According to The Age, when travelers pay for their tickets with credit or eftpos cards, the vending machines ask them if they want a receipt. Due to a bug, even if the individual chooses not to receive one, the machine prints one anyway.

On the other hand, those who ask for receipts are served two copies.

The receipts contain the customer’s full name, nine digits from their credit card number and its expiry date, information that, according to Australian Securities and Investment Commission and credit card companies, should be handled with care in order to minimize the potential risks.

A worst-case scenario is one in which a passenger selects “no” and rushes off before the receipt is printed. The person that uses the machine next can end up with pieces of information that could be highly valuable to a skilled social engineer or an identity thief.

The Transport Ticketing Authority (TTA) has been made aware of the issue and claims that the problem is being addressed. They will also try to reduce the amount of information printed on the receipts, even though it’s in compliance with the electronic funds transfer code.

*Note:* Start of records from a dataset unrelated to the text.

(** ** Entries without a value *)

Lemma omap_delete_none (file_vals : gmap string (option string)) (k : string) :
  file_vals !! k = Some None →
  omap id (delete k file_vals) = omap id file_vals.
Proof.
  intros Hk. apply map_eq. intros i. rewrite !lookup_omap.
  destruct (decide (i = k)) as [-> | Hne].
  - by rewrite lookup_delete_eq, Hk.
  - by rewrite lookup_delete_ne.
Qed.

(** Claim C9: an entry the file lists without a value is not in the
    merged mapping unless the environment sets the key: the merged value
    of the key is the environment's, the fields read from it are coerced
    from the environment's value or take their default, and the record is
    the one [load] returns when the file does not list the key at all. *)
Theorem none_entries_dropped (h : Host) (env_file : option string)
    (parse : string → Exc (gmap string (option string)))
    (file_vals : gmap string (option string)) (k : string) :
  dotenv_values h = Some parse →
  parse (resolve_path h env_file) = Ok file_vals →
  file_vals !! k = Some None →
  ∃ merged cfg,
    merge_sources h (resolve_path h env_file) = Ok merged
    ∧ load h env_file = Ok cfg
    ∧ merged !! k = environ h !! k
    ∧ load (with_dotenv h (Some (λ _, Ok (delete k file_vals)))) env_file
      = Ok cfg
    ∧ Forall (λ '(key, field), key = k →
         field cfg = _to_bool (environ h !! k) (field (cls h))) bool_fields
    ∧ Forall (λ '(key, field), key = k →
         field cfg = default (field (cls h)) (environ h !! k)) str_fields
    ∧ (k = "THREADS" →
         _to_int (environ h !! k) (THREADS (cls h)) = Ok (THREADS cfg)).
Proof.
  intros Hd Hp Hk.
  destruct (load_total h env_file) as (merged & cfg & Hm & Hc & Hl).
  destruct (coerce_fields _ _ _ _ Hc) as (Hb & Hs & Ht & _).
  set (h' := with_dotenv h (Some (λ _, Ok (delete k file_vals)))).
  assert (merge_sources h' (resolve_path h env_file) = Ok merged
          ∧ merged !! k = environ h !! k) as [Hm' Hmk].
  { destruct (isfile h (resolve_path h env_file)) eqn:Hf.
    - rewrite (merge_sources_parsed _ _ _ _ Hd Hf Hp) in Hm.
      injection Hm as <-. split.
      + rewrite (merge_sources_parsed h' _ _ (delete k file_vals)
                   eq_refl Hf eq_refl).
        by rewrite (omap_delete_none _ _ Hk).
      + rewrite lookup_union_l; [done |]. by rewrite lookup_omap, Hk.
    - rewrite merge_sources_unusable in Hm by (right; by left).
      injection Hm as <-. split; [| done].
      apply (merge_sources_unusable h'). right. by left. }
  exists merged, cfg. split; [exact Hm |]. split; [exact Hl |].
  split; [exact Hmk |]. split.
  - unfold load. change (resolve_path h' env_file) with (resolve_path h env_file).
    rewrite Hm', bind_Ok. exact Hc.
  - split; [| split].
    + eapply Forall_impl; [exact Hb |]. intros [key field] -> ->.
      by rewrite Hmk.
    + eapply Forall_impl; [exact Hs |]. intros [key field] -> ->.
      unfold get. by rewrite Hmk.
    + intros ->. by rewrite Hmk in Ht.
Qed.

Lemma none_entries_dropped_witness :
  ∃ cfg, load host_conflict None = Ok cfg ∧ DEVICE cfg = "xaga".
Proof.
  destruct (none_entries_dropped host_conflict None
              (λ _, Ok (<["WORKDIR" := Some "from_file"]>
                        (<["DEVICE" := None]>
                        (<["THREADS" := Some " 42 "]> ∅))))
              _ "DEVICE" eq_refl eq_refl)
    as (merged & cfg & _ & Hl & _ & _ & _ & Hs & _); [by vm_compute |].
  exists cfg. split; [exact Hl |].
  unfold str_fields in Hs. rewrite !Forall_cons in Hs.
  destruct Hs as (_ & _ & _ & _ & Hdev & _). exact (Hdev eq_refl).
Defined.

(** ** Padded values *)

Lemma to_bool_pad (pad1 v pad2 : string) (d : bool) :
  all_space pad1 = true → all_space pad2 = true →
  _to_bool (Some (pad1 ++ v ++ pad2)) d = _to_bool (Some v) d.
Proof. intros H1 H2. unfold _to_bool. by rewrite (strip_pad _ _ _ H1 H2). Qed.

Lemma to_int_pad (pad1 v pad2 : string) (d : Z) :
  all_space pad1 = true → all_space pad2 = true →
  _to_int (Some (pad1 ++ v ++ pad2)) d = _to_int (Some v) d.
Proof. intros H1 H2. unfold _to_int. by rewrite (strip_pad _ _ _ H1 H2). Qed.

(** Claim C10: both helpers strip the value first.  A value with
    whitespace around it is coerced as the value without it, by
    [_to_bool] for every boolean field and by [_to_int] for [THREADS];
    [" TRUE "] is true and [" 42 "] is 42. *)
Theorem padding_ignored (h : Host) (env_file : option string) :
  (∀ pad1 v pad2 d, all_space pad1 = true → all_space pad2 = true →
     _to_bool (Some (pad1 ++ v ++ pad2)) d = _to_bool (Some v) d)
  ∧ (∀ pad1 v pad2 d, all_space pad1 = true → all_space pad2 = true →
       _to_int (Some (pad1 ++ v ++ pad2)) d = _to_int (Some v) d)
  ∧ (∀ d, _to_bool (Some " TRUE ") d = true)
  ∧ (∀ d, _to_int (Some " 42 ") d = Ok 42)
  ∧ ∃ merged cfg,
      merge_sources h (resolve_path h env_file) = Ok merged
      ∧ load h env_file = Ok cfg
      ∧ Forall (λ '(key, field), ∀ pad1 v pad2,
          all_space pad1 = true → all_space pad2 = true →
          merged !! key = Some (pad1 ++ v ++ pad2) →
          field cfg = _to_bool (Some v) (field (cls h))) bool_fields
      ∧ (∀ pad1 v pad2,
          all_space pad1 = true → all_space pad2 = true →
          merged !! "THREADS" = Some (pad1 ++ v ++ pad2) →
          _to_int (Some v) (THREADS (cls h)) = Ok (THREADS cfg)).
Proof.
  split; [intros; by apply to_bool_pad |].
  split; [intros; by apply to_int_pad |].
  split; [intros d; by vm_compute |].
  split; [intros d; by vm_compute |].
  destruct (load_total h env_file) as (merged & cfg & Hm & Hc & Hl).
  destruct (coerce_fields _ _ _ _ Hc) as (Hb & _ & Ht & _).
  exists merged, cfg. split; [exact Hm |]. split; [exact Hl |]. split.
  - eapply Forall_impl; [exact Hb |].
    intros [key field] -> pad1 v pad2 H1 H2 ->. by apply to_bool_pad.
  - intros pad1 v pad2 H1 H2 Hv. rewrite Hv in Ht.
    by rewrite <- (to_int_pad pad1 v pad2 _ H1 H2).
Qed.

Lemma padding_ignored_witness :
  _to_bool (Some (" " ++ "Yes" ++ "  ")) false = _to_bool (Some "Yes") false
  ∧ _to_int (Some (" " ++ "-7" ++ " ")) 8 = _to_int (Some "-7") 8
  ∧ ∃ cfg, load host_conflict None = Ok cfg ∧ THREADS cfg = 42.
Proof.
  destruct (padding_ignored host_conflict None)
    as (Hbool & Hint & _ & H42 & merged & cfg & Hm & Hl & _ & Ht).
  split; [exact (Hbool " " "Yes" "  " false eq_refl eq_refl) |].
  split; [exact (Hint " " "-7" " " 8 eq_refl eq_refl) |].
  exists cfg. split; [exact Hl |].
  assert (merged !! "THREADS" = Some (" " ++ "42" ++ " ")) as Hk.
  { rewrite (merge_sources_parsed host_conflict
               (resolve_path host_conflict None) _ _
               eq_refl eq_refl eq_refl) in Hm.
    injection Hm as <-. by vm_compute. }
  specialize (Ht " " "42" " " eq_refl eq_refl Hk).
  vm_compute in Ht. by injection Ht.
Defined.

(** * Further properties of the loader *)

(** ** String fields *)

(** Property X1: every string field is the merged value of its key as
    it is, empty or padded values included, and the class default of that
    same field when the key is absent. *)
Theorem str_fields_verbatim (h : Host) (env_file : option string) :
  ∃ merged cfg,
    merge_sources h (resolve_path h env_file) = Ok merged
    ∧ load h env_file = Ok cfg
    ∧ Forall (λ '(key, field),
        (∀ v, merged !! key = Some v → field cfg = v)
        ∧ (merged !! key = None → field cfg = field (cls h))) str_fields.
Proof.
  destruct (load_total h env_file) as (merged & cfg & Hm & Hc & Hl).
  destruct (coerce_fields _ _ _ _ Hc) as (_ & Hs & _).
  exists merged, cfg. split; [exact Hm |]. split; [exact Hl |].
  eapply Forall_impl; [exact Hs |]. intros [key field] ->. unfold get.
  split; [by intros v -> | by intros ->].
Qed.

(** ** The file layer *)

(** Property X2: a key the file gives a value for and the environment
    does not set has the file's value in the merged mapping, and the
    field read from it is coerced from the file's value. *)
Theorem file_value_used (h : Host) (env_file : option string)
    (parse : string → Exc (gmap string (option string)))
    (file_vals : gmap string (option string)) (k v : string) :
  dotenv_values h = Some parse →
  isfile h (resolve_path h env_file) = true →
  parse (resolve_path h env_file) = Ok file_vals →
  file_vals !! k = Some (Some v) →
  environ h !! k = None →
  ∃ merged cfg,
    merge_sources h (resolve_path h env_file) = Ok merged
    ∧ load h env_file = Ok cfg
    ∧ merged !! k = Some v
    ∧ Forall (λ '(key, field),
         key = k → field cfg = _to_bool (Some v) (field (cls h))) bool_fields
    ∧ Forall (λ '(key, field), key = k → field cfg = v) str_fields
    ∧ (k = "THREADS" → _to_int (Some v) (THREADS (cls h)) = Ok (THREADS cfg)).
Proof.
  intros Hd Hf Hp Hk He.
  destruct (load_total h env_file) as (merged & cfg & Hm & Hc & Hl).
  destruct (coerce_fields _ _ _ _ Hc) as (Hb & Hs & Ht & _).
  assert (merged !! k = Some v) as Hmk.
  { rewrite (merge_sources_parsed _ _ _ _ Hd Hf Hp) in Hm.
    injection Hm as <-. rewrite lookup_union_r by exact He.
    by rewrite lookup_omap, Hk. }
  exists merged, cfg. repeat split; try done.
  - eapply Forall_impl; [exact Hb |]. intros [key field] -> ->.
    by rewrite Hmk.
  - eapply Forall_impl; [exact Hs |]. intros [key field] -> ->.
    unfold get. by rewrite Hmk.
  - intros ->. by rewrite Hmk in Ht.
Qed.

Lemma file_value_used_witness :
  ∃ cfg, load host_conflict None = Ok cfg
    ∧ _to_int (Some " 42 ") (THREADS (cls host_conflict))
      = Ok (THREADS cfg).
Proof.
  destruct (file_value_used host_conflict None
              (λ _, Ok (<["WORKDIR" := Some "from_file"]>
                        (<["DEVICE" := None]>
                        (<["THREADS" := Some " 42 "]> ∅))))
              _ "THREADS" " 42 " eq_refl eq_refl eq_refl)
    as (merged & cfg & _ & Hl & _ & _ & _ & Ht); [by vm_compute .. |].
  exists cfg. split; [exact Hl | exact (Ht eq_refl)].
Defined.

(** ** What the record depends on *)

(** [coerce] reads the merged mapping at the keys of the fields only. *)
Lemma coerce_ext (h : Host) (m1 m2 : gmap string string) (p : string) :
  Forall (λ key, m1 !! key = m2 !! key) field_keys →
  coerce h m1 p = coerce h m2 p.
Proof.
  unfold field_keys. rewrite !Forall_cons. intros H. destruct_and!.
  unfold coerce, get.
  repeat match goal with
         | Heq : m1 !! _ = m2 !! _ |- _ => rewrite Heq; clear Heq
         end.
  reflexivity.
Qed.

Lemma coerce_host (h h' : Host) (m : gmap string string) (p : string) :
  cpu_count h' = cpu_count h → coerce h' m p = coerce h m p.
Proof.
  intros Hc. unfold coerce, cls, default_threads. by rewrite Hc.
Qed.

“The TTA originally believed that the majority of customers would want to have an eftpos receipt to verify their transaction. Real-world experience has shown that many customers do not collect the receipt and leave it in the machine,” TTA Chief Executive, Bernie Carolan, explained.

So far, there haven’t been any signs of misuse and hopefully the TTA will manage to fix the problem before fraudsters come up with a malicious scheme.